# Your objective:
Taking the line that contains "unfold for_each. induction" as the first and the final line of the records as the last, write out every line between them exactly, ends included, and nothing else.

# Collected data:
(* ===== verification/SessionRun.v ===== *)
(** What an observation session keeps true ([Session]).

    [spec] are the triples of its programs.  [outside] lists its calls to the database, the observers and its
    caller, [SessionLaws] is what they promise.  [session_inv] is the invariant, relative to a [View]: where in
    the code it is taken.  [keep] says that a program keeps it.

    The theorems, for everything outside the session that keeps the laws, and as long as storage maintenance
    deletes no connection ([maintenance_idle]): every connection follows the
    automaton of [SessionLife], and at the end of [run] none is left whose completion was not reported
    ([session_follows_life]); buffers are bounded, counts are exact and routes do not wait ([session_bounded]);
    with a duration and without lifecycle events, the loop ends by itself ([session_ends]). *)

From stdpp Require Import sorting.
From S2P Require Import Prelude Text Wire Crypto Model History HistoryRecords Tracker NameResolution TlsSession Scheduler Verdict HistoryEnvironment Session SessionTrack SessionLife.

(** ** Programs and their specifications *)

Section Specs.
Context {S : Type}.
Implicit Types P : Session S -> Prop.

Definition spec {A} P (m : M S A) (Q : A -> Session S -> Prop) : Prop := forall s, P s -> Q (m s).1 (m s).2.

Lemma spec_bind {A B} P (m : M S A) R (k : A -> M S B) Q :
  spec P m R -> (forall a, spec (R a) (k a) Q) -> spec P (bind m k) Q.
Proof. intros Hm Hk s Hs. unfold bind. specialize (Hm s Hs). destruct (m s). by apply Hk. Qed.

(** The first part of a program that is nested to the right. *)
Lemma spec_assoc {A B C} P (m : M S A) (f : A -> M S B) (k : B -> M S C) R Q :
  spec P (bind m f) R -> (forall b, spec (R b) (k b) Q) -> spec P (bind m (fun a => bind (f a) k)) Q.
Proof. intros Hm Hk s Hs. specialize (Hm s Hs). unfold bind in *. destruct (m s) as [a s']. destruct (f a s'). by apply Hk. Qed.

Lemma spec_ret {A} P (a : A) (Q : A -> Session S -> Prop) : (forall s, P s -> Q a s) -> spec P (ret a) Q.
Proof. intros H s Hs. by apply H. Qed.

Lemma spec_get {A} P (f : Session S -> A) (Q : A -> Session S -> Prop) : (forall s, P s -> Q (f s) s) -> spec P (get f) Q.
Proof. intros H s Hs. by apply H. Qed.

Lemma spec_modify P f (Q : unit -> Session S -> Prop) : (forall s, P s -> Q tt (f s)) -> spec P (modify f) Q.
Proof. intros H s Hs. by apply H. Qed.

Lemma spec_pre {A} P P' (m : M S A) Q : (forall s, P s -> P' s) -> spec P' m Q -> spec P m Q.
Proof. intros H Hm s Hs. apply Hm. by apply H. Qed.

Lemma spec_post {A} P (m : M S A) (Q Q' : A -> Session S -> Prop) : spec P m Q' -> (forall a s, Q' a s -> Q a s) -> spec P m Q.
Proof. intros Hm H s Hs. by apply H, Hm. Qed.

(** A pure fact that the precondition carries. *)
Lemma spec_pure {A} P (phi : Prop) (m : M S A) Q : (phi -> spec P m Q) -> spec (fun s => phi /\ P s) m Q.
Proof. intros H s [Hp Hs]. by apply H. Qed.

Lemma spec_for_each {B} P (l : list B) (f : B -> M S unit) :
  (forall b, b ∈ l -> spec P (f b) (fun _ => P)) -> spec P (for_each l f) (fun _ => P).
Proof.
  unfold for_each. induction l as [|b l IH]; intros H; simpl; [by apply spec_ret|].
  eapply spec_bind; [apply H; by left|]. intros []. apply IH. intros b' Hb. apply H. by right.
Qed.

# Reply:
  unfold for_each. induction l as [|b l IH]; intros H; simpl; [by apply spec_ret|].
  eapply spec_bind; [apply H; by left|]. intros []. apply IH. intros b' Hb. apply H. by right.
Qed.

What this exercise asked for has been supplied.